The man who exposed two sweeping US surveillance programs and touched off a debate on privacy versus security has revealed his own identity. He risks decades in prison for the disclosures to reporters — if the US can extradite him from Hong Kong where he says he has taken refuge.
Edward Snowden, 29, who says he worked as a contractor at the National Security Agency (NSA) and the CIA, allowed the Guardian and the Washington Post newspapers to reveal his identity on Sunday.
Both papers have published a series of top-secret documents outlining two NSA surveillance programs. One gathers hundreds of millions of US telephone records while searching for possible links to known terrorist targets abroad, and the second allows the government to tap into nine US Internet companies to gather all Internet usage to detect suspicious behavior that begins overseas.

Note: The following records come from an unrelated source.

(** X5: the lookup returns nothing exactly when the product has no relation
    with an active supplier. *)
Theorem no_supplier_iff_no_active_relation (d : Database) (product_id : Z) :
  get_preferred_supplier d product_id = None <->
  (forall ps s, ~ Notions.active_relation d product_id ps s).
Proof.
  unfold get_preferred_supplier. split.
  - intros H ps s Hrel.
    destruct (head (active_supplier_relations d product_id true))
      as [[ps1 s1]|]; [discriminate|].
    destruct (head (active_supplier_relations d product_id false))
      as [[ps2 s2]|] eqn:Hany; [discriminate|].
    apply head_None in Hany.
    assert (Hin : In (ps, s) (active_supplier_relations d product_id false))
      by (apply active_supplier_relations_In; split; [exact Hrel | discriminate]).
    rewrite Hany in Hin. exact Hin.
  - intros Hno.
    destruct (head (active_supplier_relations d product_id true))
      as [[ps s]|] eqn:Hpref.
    + apply head_In, active_supplier_relations_In in Hpref.
      exfalso. exact (Hno ps s (proj1 Hpref)).
    + destruct (head (active_supplier_relations d product_id false))
        as [[ps s]|] eqn:Hany; [|reflexivity].
      apply head_In, active_supplier_relations_In in Hany.
      exfalso. exact (Hno ps s (proj1 Hany)).
Qed.

(** ** The sales velocities *)

Lemma total_of_insert (totals : gmap (Z * Z) Z) (k k' : Z * Z) (q : Z) (l : list Z) :
  totals !! k' = Notions.total_of l ->
  <[k := default 0 (totals !! k) + q]> totals !! k'
    = Notions.total_of (if decide (k = k') then q :: l else l).
Proof.
  intros H. destruct (decide (k = k')) as [-> | Hne].
  - rewrite lookup_insert_eq, H.
    destruct l as [| x l]; simpl; f_equal; unfold Notions.sum; simpl; lia.
  - now rewrite lookup_insert_ne.
Qed.

Lemma key_match (item : SalesOrderItem) (k : Z * Z) :
  (soi_product_id item =? fst k) && (soi_warehouse_id item =? snd k) = true <->
  (soi_product_id item, soi_warehouse_id item) = k.
Proof.
  destruct k as [p wh]. simpl.
  rewrite andb_true_iff, !Z.eqb_eq. split.
  - intros [-> ->]. reflexivity.
  - intros E. injection E as -> ->. split; reflexivity.
Qed.

(** One item against every order, on top of the totals of the items after
    it. *)
Lemma item_totals_lookup
    (d : Database) (cutoff_date organization_id : Z) (k : Z * Z)
    (item : SalesOrderItem) (orders : list SalesOrder)
    (totals : gmap (Z * Z) Z) (rest : list Z) :
  totals !! k = Notions.total_of rest ->
  fold_right
    (fun order (totals : gmap (Z * Z) Z) =>
       if (soi_order_id item =? so_id order)
          && (so_organization_id order =? organization_id)
          && (cutoff_date <=? so_order_date order)
          && existsb (String.eqb (so_status order)) confirmed_statuses
       then
         <[(soi_product_id item, soi_warehouse_id item)
           := default 0 (totals !! (soi_product_id item, soi_warehouse_id item))
              + soi_quantity item]> totals
       else totals)
    totals orders !! k
  = Notions.total_of
      (flat_map
         (fun order =>
            if (soi_order_id item =? so_id order)
               && (so_organization_id order =? organization_id)
               && (cutoff_date <=? so_order_date order)
               && existsb (String.eqb (so_status order)) confirmed_statuses
               && (soi_product_id item =? fst k)
               && (soi_warehouse_id item =? snd k)
            then [soi_quantity item] else [])
         orders ++ rest).
Proof.
  intros Hrest.
  induction orders as [| order orders IHo]; cbn [fold_right flat_map app];
    [exact Hrest|].
  destruct ((soi_order_id item =? so_id order)
            && (so_organization_id order =? organization_id)
            && (cutoff_date <=? so_order_date order)
            && existsb (String.eqb (so_status order)) confirmed_statuses)
    eqn:Hc; cbn [andb].
  - etrans; [apply total_of_insert; exact IHo|].
    destruct (decide ((soi_product_id item, soi_warehouse_id item) = k))
      as [E | E].
    + apply key_match in E. cbn [app flat_map]. now rewrite E.
    + destruct ((soi_product_id item =? fst k)
                && (soi_warehouse_id item =? snd k)) eqn:E'.
      * apply key_match in E'. contradiction.
      * reflexivity.
  - exact IHo.
Qed.

(** The grouped query holds, for each pair, the total of its qualifying
    rows. *)
Lemma recent_sales_totals_lookup
    (d : Database) (cutoff_date organization_id : Z) (k : Z * Z) :
  recent_sales_totals d cutoff_date organization_id !! k
    = Notions.total_of
        (Notions.qualifying_quantities d cutoff_date organization_id k).
Proof.
  unfold recent_sales_totals, Notions.qualifying_quantities.
  induction (sales_order_items d) as [| item items IH]; simpl.
  - apply lookup_empty.
  - now apply item_totals_lookup.
Qed.

(** X6: in the dict the endpoint builds, over its window of 30 days, a
    (product, warehouse) pair has an entry exactly when it has an item in an
    order of the organization that is confirmed and dated inside the window;
    and the entry is positive, zero or negative as the sum of the quantities
    of those items is. *)
Theorem recent_sales_entries
    (d : Database) (now organization_id : Z) (k : Z * Z) :
  let quantities :=
    Notions.qualifying_quantities
      d (now - 30 * seconds_per_day) organization_id k in
  let entry := get_recent_sales_data d now organization_id 30 !! k in
  (entry = None <-> quantities = []) /\
  (forall v, entry = Some v ->
     ((0 < v)%Q <-> 0 < Notions.sum quantities) /\
     ((v == 0)%Q <-> Notions.sum quantities = 0) /\
     ((v < 0)%Q <-> Notions.sum quantities < 0)).
Proof.
  cbv zeta. unfold get_recent_sales_data.
  rewrite lookup_fmap, recent_sales_totals_lookup.
  destruct (Notions.qualifying_quantities _ _ _ _) as [| q qs]; simpl.
  - split; [tauto | discriminate].
  - split; [split; discriminate|].
    intros v [= <-].
    set (total := Notions.sum (q :: qs)).
    unfold Qlt, Qeq, Qdiv, Qmult, Qinv. simpl. lia.
Qed.

(** In the fixture, of the four items of product 1 in warehouse 7 only the
    two of the confirmed order inside the window count: 90 units, 3 a day. *)
Example fixture_velocity :
  get_recent_sales_data Fixtures.supplier_db Scenarios.today 42 30 !! (1, 7)
    = Some (90 # 30)%Q /\
  get_recent_sales_data Fixtures.supplier_db Scenarios.today 42 30 !! (1, 8)
    = None.
Proof. split; vm_compute; reflexivity. Qed.

(** ** From rows to alerts *)

Lemma build_alerts_loop
    (d : Database) (sales_data : gmap (Z * Z) Q) (include_no_sales : bool)
    (rows : list StockRow) (acc : list Alert) (wid : option Z) :
  fst (fold_left
         (fun (st : list Alert * option Z) item =>
            (match build_alert d sales_data include_no_sales item with
             | Some alert => fst st ++ [alert]
             | None => fst st
             end,
             Some (row_warehouse_id item)))
         rows (acc, wid))
  = acc ++ flat_map
             (fun row =>
                match build_alert d sales_data include_no_sales row with
                | Some alert => [alert]
                | None => []
                end)
             rows.
Proof.
  revert acc wid.
  induction rows as [| row rows IH]; intros acc wid; simpl.
  - now rewrite app_nil_r.
  - rewrite IH. destruct (build_alert d sales_data include_no_sales row);
      simpl; [now rewrite <- app_assoc | reflexivity].
Qed.

(** The loop appends the alert of each row that is not skipped, in row
    order. *)
Lemma build_alerts_fst
    (d : Database) (sales_data : gmap (Z * Z) Q) (include_no_sales : bool)
    (warehouse_id : option Z) (rows : list StockRow) :
  fst (build_alerts d sales_data include_no_sales warehouse_id rows)
  = flat_map
      (fun row =>
         match build_alert d sales_data include_no_sales row with
         | Some alert => [alert]
         | None => []
         end)
      rows.
Proof. unfold build_alerts. now rewrite build_alerts_loop. Qed.

Lemma firstn_incl {A : Type} (n : nat) (l : list A) (x : A) :
  In x (firstn n l) -> In x l.
Proof.
  intros H. rewrite <- (firstn_skipn n l). apply in_or_app. now left.
Qed.

Lemma slice_to_incl {A : Type} (n : Z) (l : list A) (x : A) :
  In x (Py.slice_to n l) -> In x l.
Proof. unfold Py.slice_to. destruct (0 <=? n); apply firstn_incl. Qed.

(** Every alert of a computed response is the alert built from one of the
    rows of the query. *)
Lemma compute_response_alert_row (w : World) (req : Request) (a : Alert) :
  In a (alerts (compute_response w req)) ->
  exists row,
    In row (low_stock_query (db w) (req_company_id req) (req_warehouse_id req)
                            (req_threshold_multiplier req)) /\
    build_alert (db w)
                (get_recent_sales_data (db w) (utcnow w) (req_company_id req) 30)
                (req_include_no_sales req) row = Some a.
Proof.
  unfold compute_response.
  destruct (build_alerts _ _ _ _ _) as [built wid] eqn:Hb. simpl.
  intros H. apply slice_to_incl in H.
  apply (Permutation_in _ (Permutation_sym (list_sort_perm sort_key built))) in H.
  assert (Hf := build_alerts_fst (db w)
                  (get_recent_sales_data (db w) (utcnow w) (req_company_id req) 30)
                  (req_include_no_sales req) (req_warehouse_id req)
                  (low_stock_query (db w) (req_company_id req)
                                   (req_warehouse_id req)
                                   (req_threshold_multiplier req))).
  rewrite Hb in Hf. simpl in Hf. rewrite Hf in H.
  apply List.in_flat_map in H. destruct H as [row [Hrow Ha]].
  exists row. split; [exact Hrow|].
  destruct (build_alert _ _ _ row) as [a'|]; [|contradiction].
  destruct Ha as [-> | []]. reflexivity.
Qed.

Lemma compute_response_Forall (w : World) (req : Request) (P : Alert -> Prop) :
  (forall row a,
      In row (low_stock_query (db w) (req_company_id req) (req_warehouse_id req)
                              (req_threshold_multiplier req)) ->
      build_alert (db w)
                  (get_recent_sales_data (db w) (utcnow w) (req_company_id req) 30)
                  (req_include_no_sales req) row = Some a ->
      P a) ->
  Forall P (alerts (compute_response w req)).
Proof.
  intros H. apply List.Forall_forall. intros a Ha.
  apply compute_response_alert_row in Ha. destruct Ha as [row [Hrow Hb]].
  eauto.
Qed.

(** The fields an alert copies from its row. *)
Lemma build_alert_fields
    (d : Database) (sales_data : gmap (Z * Z) Q) (include_no_sales : bool)
    (row : StockRow) (a : Alert) :
  build_alert d sales_data include_no_sales row = Some a ->
  product_id a = row_product_id row /\
  warehouse_id a = row_warehouse_id row /\
  current_stock a = row_current_stock row /\
  threshold a = row_low_stock_threshold row.
Proof.
  unfold build_alert.
  destruct (negb include_no_sales && Qeq_bool _ 0); [discriminate|].
  intros H. injection H as <-. repeat split.
Qed.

The revelations have reopened the post-Sept. 11, 2001, debate about individual privacy concerns versus heightened measures to protect the US against terrorist attacks. The NSA has asked the US Department of Justice to conduct a criminal investigation into the leaks.

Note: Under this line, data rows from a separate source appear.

(** * Red Tetris server: a shallow embedding of the authoritative game core

    The development follows the server sources: [Piece] (piece.js),
    [Player] (player.js), [Game] (game.js) and [GameManager] (the registry
    that routes socket commands to games).

    - The [Player] objects are shared between the registry and the games.
      They live in one store keyed by socket id, which is the registry's
      [players] map; a game holds references (socket ids) into it, and a
      write through either side is seen by the other.
    - A function that can raise in the source (a read of a row of [null],
      of a field of [null]) returns an [option]; [None] is the raise.
      Loops that the source leaves by a condition carry fuel, and the
      lemmas below show the fuel given is enough.
    - [Math.random] is not modelled: the outcome of every shuffle is an
      argument of [generatePieceSequence].
    - The database is outside the model but for the [players] table that
      [joinGame] reads back; its calls are taken to succeed.  Events sent
      to sockets are not part of the state; an error sent to the requesting
      socket is the [reply] of the command. *)

From Stdlib Require Import ZArith List Bool Lia Permutation.
From stdpp Require Import gmap strings list fin_maps option.

Local Open Scope Z_scope.

(** ** Cell tags *)

(** The values a piece type or a board cell can take on the server: the seven
    letters of [generatePieceSequence], the penalty tag ['X'], and
    [undefined] (an index past the end of the piece sequence). *)
Inductive tag : Set := KI | KO | KT | KS | KZ | KJ | KL | KX | Kundefined.

(** A board cell is the number [0] or a tag. *)
Inductive cell : Set := Zero | Tag (t : tag).

#[global] Instance tag_eq_dec : EqDecision tag.
Proof. solve_decision. Defined.

#[global] Instance cell_eq_dec : EqDecision cell.
Proof. solve_decision. Defined.

Abbreviation Shape := (list (list nat)).
Abbreviation Board := (list (list cell)).

(** JavaScript truthiness of a shape entry ([0] or [1]). *)
Definition truthy (v : nat) : bool := negb (Nat.eqb v 0).

(** [cell !== 0] *)
Definition nonZero (c : cell) : bool :=
  match c with Zero => false | Tag _ => true end.

(** ** piece.js *)

Module Piece.

Record t : Set := mk { type : tag; x : Z; y : Z; shape : Shape }.

(** The object literal [shapes] of [getShape]; a key that is not in the
    literal reads as [undefined]. *)
Definition shapes (k : tag) : option Shape :=
  match k with
  | KI => Some [[0; 0; 0; 0]; [1; 1; 1; 1]; [0; 0; 0; 0]; [0; 0; 0; 0]]
  | KO => Some [[1; 1]; [1; 1]]
  | KT => Some [[0; 1; 0]; [1; 1; 1]; [0; 0; 0]]
  | KS => Some [[0; 1; 1]; [1; 1; 0]; [0; 0; 0]]
  | KZ => Some [[1; 1; 0]; [0; 1; 1]; [0; 0; 0]]
  | KJ => Some [[1; 0; 0]; [1; 1; 1]; [0; 0; 0]]
  | KL => Some [[0; 0; 1]; [1; 1; 1]; [0; 0; 0]]
  | KX | Kundefined => None
  end%nat.

(** [shapes[type] || shapes['I']] *)
Definition getShape (type : tag) : Shape :=
  match shapes type with
  | Some s => s
  | None => default [] (shapes KI)
  end.

(** [new Piece(type)] *)
Definition new (type : tag) : t :=
  {| type := type; x := 3; y := 0; shape := getShape type |}.

Definition set_x (v : Z) (p : t) : t :=
  {| type := type p; x := v; y := y p; shape := shape p |}.
Definition set_y (v : Z) (p : t) : t :=
  {| type := type p; x := x p; y := v; shape := shape p |}.
Definition set_shape (v : Shape) (p : t) : t :=
  {| type := type p; x := x p; y := y p; shape := v |}.

(** [this.shape[row][col]], [0] standing for a missing entry. *)
Definition at_ (s : Shape) (row col : nat) : nat :=
  default 0%nat (s !! row ≫= fun line => line !! col).

(** The two loops of [rotate]: [newShape[col][rows - 1 - row] =
    shape[row][col]] for [col] from [0] to [cols - 1] and [row] from
    [rows - 1] down to [0]. *)
Definition rotateShape (s : Shape) : Shape :=
  let rows := length s in
  let cols := length (default [] (s !! 0%nat)) in
  map (fun col => map (fun j => at_ s (rows - 1 - j) col) (seq 0 rows))
      (seq 0 cols).

Definition rotate (p : t) : t :=
  let rotated := set_y (y p) (set_x (x p) (new (type p))) in
  match type p with
  | KO => set_shape (shape p) rotated
  | _ => set_shape (rotateShape (shape p)) rotated
  end.

End Piece.

(** ** player.js *)

Module Player.

Record t : Set := mk {
  id : string;
  name : string;
  roomName : string;
  isHost : bool;
  isAlive : bool;
  score : nat;
  linesCleared : nat;
  board : option Board;
  currentPiece : option Piece.t;
  nextPiece : option Piece.t;
  spectrum : list nat
}.

(** [new Player(id, name, roomName, isHost)] *)
Definition new (id name roomName : string) (isHost : bool) : t :=
  {| id := id; name := name; roomName := roomName; isHost := isHost;
     isAlive := true; score := 0; linesCleared := 0; board := None;
     currentPiece := None; nextPiece := None;
     spectrum := replicate 10 0%nat |}.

US President Barack Obama said the programs are authorized by the US Congress and subject to strict supervision of a secret court, and US Director of National Intelligence James Clapper says they do not target US citizens.
However, Snowden says the programs are open to abuse.
“Any analyst at any time can target anyone. Any selector. Anywhere,” Snowden said in a video on the Guardian’s Web site. “I, sitting at my desk, had the authority to wiretap anyone, from you or your accountant to a federal judge to even the president if I had a personal e-mail.”
Some lawmakers have expressed similar concerns about the wide reach of the surveillance.
“I expect the government to protect my privacy. It feels like that isn’t what’s been happening,” said Democratic US Senator Mark Udall, a member of the US Senate Intelligence Committee.
Snowden says he was a former technical assistant for the CIA and a current employee of defense contractor Booz Allen Hamilton, which released a statement on Sunday confirming he had been a contractor with them in Hawaii for less than three months, and promising to work with investigators.
Snowden could face many years in prison for releasing classified information if he is extradited from Hong Kong, according to Mark Zaid, a national security lawyer who represents whistleblowers.
Hong Kong has an extradition treaty with the US that took force in 1998, according to the US Department of State Web site.